▶ DATA

(* ===== verification/Bidi.v ===== *)
(** * Bidirectional calls

    [IrohChannel::call] ([src/channel.rs]) as the state machine its future is,
    with every point at which it waits, next to [Channel]'s [call], which runs
    it to its end; and a call whose handler answers while the request body is
    still being sent, as the bidirectional methods do. *)
From S2P Require Import Prelude PoolActor Errors Channel.

#[local] Arguments ce_uri {_ _ _} _.
#[local] Arguments ce_send_request {_ _ _} _ _ _.
#[local] Arguments ce_body_is_empty {_ _ _} _.
#[local] Arguments ce_body {_ _ _} _.
#[local] Arguments ce_send {_ _ _} _.
#[local] Arguments ce_response {_ _ _} _.

(** ** The future of a call *)

Section Future.
Context {ConnectError Trailers Parts : Type}.
Abbreviation Frame := (@Frame Trailers).
Abbreviation SendOp := (@SendOp Trailers).

(** Where the future is: it polls the body for a frame, waits for capacity to
    send [data], awaits the response, or is over. *)
Inductive CallPc :=
  | CpStart
  | CpBody
  | CpCapacity (data : bytes)
  | CpResponse
  | CpDone (r : Result (Error ConnectError) Parts).

(** [ca_turns]: the turns of [pump_body]'s loop that are over. *)
Record CallState := MkCallState { ca_pc : CallPc; ca_turns : nat; ca_ops : list SendOp }.
Definition call_new : CallState := MkCallState CpStart 0 [].

(** What the future finds when it is polled: the results of [apply_origin],
    [is_end_stream] and [send_request]; nothing yet; a frame of the body, the
    result of [send_trailers] with it, or the body's end and the result of the
    last [send_data]; the capacity and the result of [send_data]; the
    response. *)
Inductive CallEvent :=
  | EvStart (uri : Result (Error ConnectError) UriParts) (body_is_empty : bool) (sent : Result string unit)
  | EvPending
  | EvFrame (frame : Result string Frame) (sent : Result string unit)
  | EvBodyEnd (sent : Result string unit)
  | EvCapacity (c : Capacity) (sent : Result string unit)
  | EvResponse (r : Result string Parts).

Definition call_goto (pc : CallPc) (ops : list SendOp) (st : CallState) : CallState :=
  MkCallState pc (ca_turns st) (ca_ops st ++ ops).
(** A turn of the loop ends and the next one begins. *)
Definition next_turn (ops : list SendOp) (st : CallState) : CallState :=
  MkCallState CpBody (S (ca_turns st)) (ca_ops st ++ ops).
(** Once the headers are out, an error resets the stream. *)
Definition call_fail (e : Error ConnectError) (st : CallState) : CallState :=
  call_goto (CpDone (Err e)) [OpReset] st.

Definition call_step (st : CallState) (ev : CallEvent) : option CallState :=
  match ca_pc st, ev with
  | CpStart, EvStart (Err e) _ _ => Some (call_goto (CpDone (Err e)) [] st)
  | CpStart, EvStart (Ok _) _ (Err e) => Some (call_goto (CpDone (Err (ErrH2 e))) [] st)
  | CpStart, EvStart (Ok _) body_is_empty (Ok _) =>
      Some (call_goto (if body_is_empty then CpResponse else CpBody) [] st)
  | CpBody, EvFrame (Ok (FData data)) _ => Some (call_goto (CpCapacity data) [OpReserve (length data)] st)
  | CpBody, EvFrame (Ok (FTrailers _)) (Err e) => Some (call_fail (ErrH2 e) st)
  | CpBody, EvFrame (Ok (FTrailers trailers)) (Ok _) =>
      Some (call_goto CpResponse [OpTrailers trailers] st)
  | CpBody, EvFrame (Ok FOther) _ => Some (next_turn [] st)
  | CpBody, EvFrame (Err e) _ => Some (call_fail (ErrConnection ("request body error: " +:+ e)) st)
  | CpBody, EvBodyEnd (Err e) => Some (call_fail (ErrH2 e) st)
  | CpBody, EvBodyEnd (Ok _) => Some (call_goto CpResponse [OpData [] true] st)
  | CpCapacity _, EvCapacity (CapError e) _ => Some (call_fail (ErrH2 e) st)
  | CpCapacity _, EvCapacity CapClosed _ =>
      Some (call_fail (ErrConnection "stream closed while reserving capacity") st)
  | CpCapacity _, EvCapacity CapReady (Err e) => Some (call_fail (ErrH2 e) st)
  | CpCapacity data, EvCapacity CapReady (Ok _) => Some (next_turn [OpData data false] st)
  | CpResponse, EvResponse r => Some (call_goto (CpDone (map_err ErrH2 r)) [] st)
  | (CpBody | CpCapacity _ | CpResponse), EvPending => Some st
  | _, _ => None
  end.

Fixpoint call_run (st : CallState) (evs : list CallEvent) : option CallState :=
  match evs with
  | [] => Some st
  | ev :: evs => st ← call_step st ev; call_run st evs
  end.

(** *** The future computes [call] *)

Abbreviation CallEnv := (@CallEnv ConnectError Trailers Parts).
Implicit Types (env : CallEnv) (st : CallState) (ev : CallEvent).

(** The events are what the environment of [call] says; only when they come is
    open. *)
Definition agrees env st ev : Prop :=
  match ev with
  | EvStart uri empty sent =>
      uri = ce_uri env ∧ empty = ce_body_is_empty env ∧
      ∀ u, ce_uri env = Ok u → sent = ce_send_request env u empty
  | EvPending => True
  | EvFrame f sent =>
      ce_body env !! ca_turns st = Some f ∧ sent = send_trailers_result (ce_send env) (ca_turns st)
  | EvBodyEnd sent =>
      ce_body env !! ca_turns st = None ∧ sent = send_data_result (ce_send env) (ca_turns st)
  | EvCapacity c sent =>
      c = poll_capacity (ce_send env) (ca_turns st) ∧ sent = send_data_result (ce_send env) (ca_turns st)
  | EvResponse r => r = ce_response env
  end.

Fixpoint agreeing env st (evs : list CallEvent) : Prop :=
  match evs with
  | [] => True
  | ev :: evs => agrees env st ev ∧ ∀ st', call_step st ev = Some st' → agreeing env st' evs
  end.

(** What is left of the call after [ops], once the body is pumped. *)
Definition finish env (ops : list SendOp) (pumped : Result (Error ConnectError) unit * list SendOp)
  : Result (Error ConnectError) Parts * list SendOp :=
  match pumped.1 with
  | Err e => (Err e, ops ++ pumped.2 ++ [OpReset])
  | Ok _ => (map_err ErrH2 (ce_response env), ops ++ pumped.2)
  end.

Definition pump_rest env (n : nat) : Result (Error ConnectError) unit * list SendOp :=
  pump_loop (ce_send env) n (drop n (ce_body env)).

Definition call_inv env st : Prop :=
  match ca_pc st with
  | CpStart => st = call_new
  | CpBody => call env = finish env (ca_ops st) (pump_rest env (ca_turns st))
  | CpCapacity data => ∃ ops, ca_ops st = ops ++ [OpReserve (length data)] ∧
      ce_body env !! ca_turns st = Some (Ok (FData data)) ∧
      call env = finish env ops (pump_rest env (ca_turns st))
  | CpResponse => call env = (map_err ErrH2 (ce_response env), ca_ops st)
  | CpDone r => call env = (r, ca_ops st)
  end.

(** The rest of the pump, by the next frame. *)
Lemma pump_rest_frame env n f :
  ce_body env !! n = Some f →
  pump_rest env n = pump_loop (ce_send env) n (f :: drop (S n) (ce_body env)).
Proof. intros Hf. unfold pump_rest. by rewrite (drop_S _ f). Qed.

Lemma call_step_inv env st ev st' :
  call_inv env st → agrees env st ev → call_step st ev = Some st' → call_inv env st'.
Proof.
  unfold call_inv, call_step.
  destruct (ca_pc st) as [| |data| |r] eqn:Epc, ev as [uri empty sent| |f sent|sent|c sent|r'];
    try done; simpl.
  - intros -> (-> & -> & Hsent). destruct (ce_uri env) as [u|e] eqn:Eu.
    + rewrite (Hsent u eq_refl). unfold call. rewrite Eu.
      destruct (ce_send_request env u _) as [[]|e] eqn:Es; intros [= <-]; simpl; [|done].
      destruct (ce_body_is_empty env); simpl; [done|]. unfold pump_body, finish, pump_rest.
      rewrite drop_0. by destruct (pump_loop _ _ _) as [[]].
    + intros [= <-]. simpl. unfold call. by rewrite Eu.
  - intros Hinv _ [= <-]. by rewrite Epc.
  - intros Hinv [Hf ->]. rewrite (pump_rest_frame _ _ _ Hf) in Hinv. simpl in Hinv.
    destruct f as [[data|trailers|]|e].
    + intros [= <-]. simpl. exists (ca_ops st). split_and!; [done..|].
      by rewrite (pump_rest_frame _ _ _ Hf).
    + destruct (send_trailers_result _ _); intros [= <-]; exact Hinv.
    + intros [= <-]. simpl. rewrite app_nil_r. exact Hinv.
    + intros [= <-]. exact Hinv.
  - intros Hinv [Hf ->]. unfold pump_rest in Hinv.
    rewrite drop_ge in Hinv by (by apply lookup_ge_None). simpl in Hinv.
    destruct (send_data_result _ _); intros [= <-]; exact Hinv.
  - intros (ops & Eo & Hf & Hinv) _ [= <-]. rewrite Epc. eauto.
  - intros (ops & Eo & Hf & Hinv) [-> ->].
    rewrite (pump_rest_frame _ _ _ Hf) in Hinv. simpl in Hinv.
    destruct (poll_capacity _ _) as [|e|].
    + destruct (send_data_result _ _); intros [= <-]; simpl.
      * rewrite Hinv, Eo. unfold finish, pump_rest. destruct (pump_loop _ _ _) as [[u|e] ops'];
          simpl; by rewrite <-!app_assoc.
      * rewrite Hinv, Eo. unfold finish. simpl. by rewrite <-app_assoc.
    + intros [= <-]. simpl. rewrite Hinv, Eo. unfold finish. simpl. by rewrite <-app_assoc.
    + intros [= <-]. simpl. rewrite Hinv, Eo. unfold finish. simpl. by rewrite <-app_assoc.
  - intros Hinv _ [= <-]. by rewrite Epc.
  - intros Hinv -> [= <-]. simpl. by rewrite app_nil_r.
Qed.

(** The future is never stuck: some answer of the environment takes it on. *)
Lemma call_progress env st :
  (∀ r, ca_pc st ≠ CpDone r) → ∃ ev, ev ≠ EvPending ∧ agrees env st ev ∧ is_Some (call_step st ev).
Proof.
  intros Hnd. unfold call_step. destruct (ca_pc st) as [| |data| |r]; [..|by destruct (Hnd r)].
  - exists (EvStart (ce_uri env) (ce_body_is_empty env)
      (match ce_uri env with Ok u => ce_send_request env u (ce_body_is_empty env) | Err _ => Ok tt end)).
    split_and!; [done|simpl; split_and!; [done..|by intros u ->]|].
    destruct (ce_uri env) as [u|]; [|eauto]. by destruct (ce_send_request _ _ _).
  - destruct (ce_body env !! ca_turns st) as [f|] eqn:Ef.
    + exists (EvFrame f (send_trailers_result (ce_send env) (ca_turns st))).
      split_and!; [done..|]. destruct f as [[]|]; eauto. by destruct (send_trailers_result _ _).
    + exists (EvBodyEnd (send_data_result (ce_send env) (ca_turns st))).
      split_and!; [done..|]. by destruct (send_data_result _ _).
  - exists (EvCapacity (poll_capacity (ce_send env) (ca_turns st))
      (send_data_result (ce_send env) (ca_turns st))).
    split_and!; [done..|]. destruct (poll_capacity _ _); eauto. by destruct (send_data_result _ _).
  - exists (EvResponse (ce_response env)). split_and!; [done..|eauto].
Qed.

(** The future of a call does what [call] says: however often it was
    polled while it had to wait, once it is over its result and what it did to
    the send stream are those of running the call to its end; and until then
    some answer of its environment takes it on. *)
Lemma future_computes_call env evs st :
  agreeing env call_new evs → call_run call_new evs = Some st →
  (∀ r, ca_pc st = CpDone r → call env = (r, ca_ops st)) ∧
  ((∀ r, ca_pc st ≠ CpDone r) →
   ∃ ev, ev ≠ EvPending ∧ agrees env st ev ∧ is_Some (call_step st ev)).
Proof.
  intros Hag Hrun. split; [|apply call_progress]. revert Hag Hrun.
  assert (Hnew : call_inv env call_new) by done. revert Hnew. generalize call_new as st0.
  induction evs as [|ev evs IH]; intros st0 Hinv Hag Hrun r Hr; simpl in *.
  - injection Hrun as <-. unfold call_inv in Hinv. by rewrite Hr in Hinv.
  - apply bind_Some in Hrun as (st1 & Hst & Hrun). destruct Hag as [Hev Hag].
    apply (IH st1); [by eapply call_step_inv|by apply Hag|done..].
Qed.
End Future.
#[global] Arguments CallState : clear implicits.
#[global] Arguments CallEvent : clear implicits.

(** ** A call and its handler *)

Section BidiCall.
Context {ConnectError Trailers Parts Resp : Type}.
Abbreviation CallState := (CallState ConnectError Trailers Parts).
Abbreviation CallEvent := (CallEvent ConnectError Trailers Parts).

(** The request body: its frames, and whether it ends after them while the
    call is unanswered, or waits. *)
Context (frames : list bytes) (ends : bool).
(** The frames HTTP/2 takes that the handler has not read, and the responses that
    fit between the handler and a caller that does not read. *)
Context (window room : nat).
(** The handler of a bidirectional method returns its response stream at once
    and spawns a loop, which takes a request and sends a reply. *)
Context (reply : bytes → Resp).

Inductive HandlerPc :=
  | HpNone              (** the request has not arrived *)
  | HpNext              (** waits for a request frame *)
  | HpReply (r : Resp)  (** waits until there is room for a reply *)
  | HpEnd.              (** has seen the end of the requests *)

Record BidiCall := MkBidiCall {
  ex_call : CallState;
  ex_wire : list bytes;     (** frames sent, not read by the handler *)
  ex_handler : HandlerPc;
  ex_out : list Resp;       (** replies sent, not read by the caller *)
  ex_read : list Resp;
}.
Definition bidi_new : BidiCall := MkBidiCall call_new [] HpNone [] [].
(* ===== verification/ChatPb.v ===== *)
(** * The protobuf messages of the examples

    Models the messages and enumerations generated from the examples' protobuf
    files, [src/examples/chat/src/pb/p2p_chat.v1.rs] and
    [src/examples/echo/src/pb/echo.v1.rs].  Their encoding is prost's; the
    services are in [ChatGrpc]. *)
From S2P Require Import Prelude.
Local Open Scope string_scope.

(** ** Messages *)

(** [i32] fields hold enumerations by number. *)
Inductive ConnectionType :=
  | ConnectionUnspecified | ConnectionDirect | ConnectionRelay | ConnectionUnknown.

Inductive MessageType := MessageUnspecified | MessageText | MessageSystem | MessageHeartbeat.

#[export] Instance ConnectionType_eq_dec : EqDecision ConnectionType.
Proof. solve_decision. Defined.
#[export] Instance MessageType_eq_dec : EqDecision MessageType.
Proof. solve_decision. Defined.

Record PeerInfo := MkPeerInfo {
  pi_node_id : string;
  pi_addresses : list string;
  pi_connected_since : Z;
  pi_connection_type : Z;
}.

Record GetNodeInfoResponse := MkGetNodeInfoResponse {
  gni_node_id : string;
  gni_addresses : list string;
  gni_version : string;
  gni_uptime_seconds : Z;
  gni_connected_peers : Z;
}.

Record PingRequest := MkPingRequest { ping_timestamp : Z; ping_data : string }.

Record PingResponse := MkPingResponse {
  request_timestamp : Z;
  response_timestamp : Z;
  echo_data : string;
}.

Record ChatMessage := MkChatMessage {
  msg_id : string;
  sender_id : string;
  recipient_id : string;
  content : string;
  timestamp : Z;
  msg_type : Z;
}.
#[export] Instance ChatMessage_eq_dec : EqDecision ChatMessage.
Proof. solve_decision. Defined.

Record SendMessageRequest := MkSendMessageRequest {
  sm_recipient_id : string;
  sm_content : string;
  sm_timestamp : Z;
}.

Record SendMessageResponse := MkSendMessageResponse {
  sm_success : bool;
  sm_error : string;
  sm_message_id : string;
}.

Record SubscribeMessagesResponse := MkSubscribeMessagesResponse {
  sub_message : option ChatMessage;
}.

Record GetHistoryRequest := MkGetHistoryRequest {
  peer_id : string;
  limit : Z;
  before_timestamp : Z;
}.

Record GetHistoryResponse := MkGetHistoryResponse {
  history_messages : list ChatMessage;
  has_more : bool;
}.

Record ChatStreamRequest := MkChatStreamRequest { csr_message : option ChatMessage }.
Record ChatStreamResponse := MkChatStreamResponse { csp_message : option ChatMessage }.

Record EchoRequest := MkEchoRequest { echo_request_message : string }.
Record EchoResponse := MkEchoResponse { echo_message : string; echo_peer_id : string }.

(** [tonic::Status]: a code and a message. *)
Record Status := MkStatus { st_code : Z; st_message : string }.
Definition code_unknown : Z := 2.
Definition code_unimplemented : Z := 12.

(** *** Enumerations *)

(** The [i32] of a value: its discriminant. *)
Definition connection_type_i32 (c : ConnectionType) : Z :=
  match c with
  | ConnectionUnspecified => 0
  | ConnectionDirect => 1
  | ConnectionRelay => 2
  | ConnectionUnknown => 3
  end.
Definition message_type_i32 (t : MessageType) : Z :=
  match t with
  | MessageUnspecified => 0
  | MessageText => 1
  | MessageSystem => 2
  | MessageHeartbeat => 3
  end.

(** [ConnectionType::try_from(i32)] *)
Definition connection_type_try_from (z : Z) : option ConnectionType :=
  find (λ c, connection_type_i32 c =? z)%Z
    [ConnectionUnspecified; ConnectionDirect; ConnectionRelay; ConnectionUnknown].

Definition connection_type_as_str_name (c : ConnectionType) : string :=
  match c with
  | ConnectionUnspecified => "CONNECTION_TYPE_UNSPECIFIED"
  | ConnectionDirect => "CONNECTION_TYPE_DIRECT"
  | ConnectionRelay => "CONNECTION_TYPE_RELAY"
  | ConnectionUnknown => "CONNECTION_TYPE_UNKNOWN"
  end.
Definition connection_type_from_str_name (s : string) : option ConnectionType :=
  if decide (s = "CONNECTION_TYPE_UNSPECIFIED") then Some ConnectionUnspecified
  else if decide (s = "CONNECTION_TYPE_DIRECT") then Some ConnectionDirect
  else if decide (s = "CONNECTION_TYPE_RELAY") then Some ConnectionRelay
  else if decide (s = "CONNECTION_TYPE_UNKNOWN") then Some ConnectionUnknown
  else None.

Definition message_type_as_str_name (t : MessageType) : string :=
  match t with
  | MessageUnspecified => "MESSAGE_TYPE_UNSPECIFIED"
  | MessageText => "MESSAGE_TYPE_TEXT"
  | MessageSystem => "MESSAGE_TYPE_SYSTEM"
  | MessageHeartbeat => "MESSAGE_TYPE_HEARTBEAT"
  end.
Definition message_type_from_str_name (s : string) : option MessageType :=
  if decide (s = "MESSAGE_TYPE_UNSPECIFIED") then Some MessageUnspecified
  else if decide (s = "MESSAGE_TYPE_TEXT") then Some MessageText
  else if decide (s = "MESSAGE_TYPE_SYSTEM") then Some MessageSystem
  else if decide (s = "MESSAGE_TYPE_HEARTBEAT") then Some MessageHeartbeat
  else None.

(** ** Facts *)

Lemma message_type_roundtrip t : message_type_from_str_name (message_type_as_str_name t) = Some t.
Proof. by destruct t. Qed.

Lemma connection_type_roundtrip c :
  connection_type_from_str_name (connection_type_as_str_name c) = Some c ∧
  connection_type_try_from (connection_type_i32 c) = Some c.
Proof. by destruct c. Qed.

▶ EXERCISE
Produce only the lines from the line containing "bool) (sent : Result string unit)" through the line containing "Result string Parts).", inclusive of both, exactly as they stand in the entries above.

▶ TASK RESPONSE
  | EvStart (uri : Result (Error ConnectError) UriParts) (body_is_empty : bool) (sent : Result string unit)
  | EvPending
  | EvFrame (frame : Result string Frame) (sent : Result string unit)
  | EvBodyEnd (sent : Result string unit)
  | EvCapacity (c : Capacity) (sent : Result string unit)
  | EvResponse (r : Result string Parts).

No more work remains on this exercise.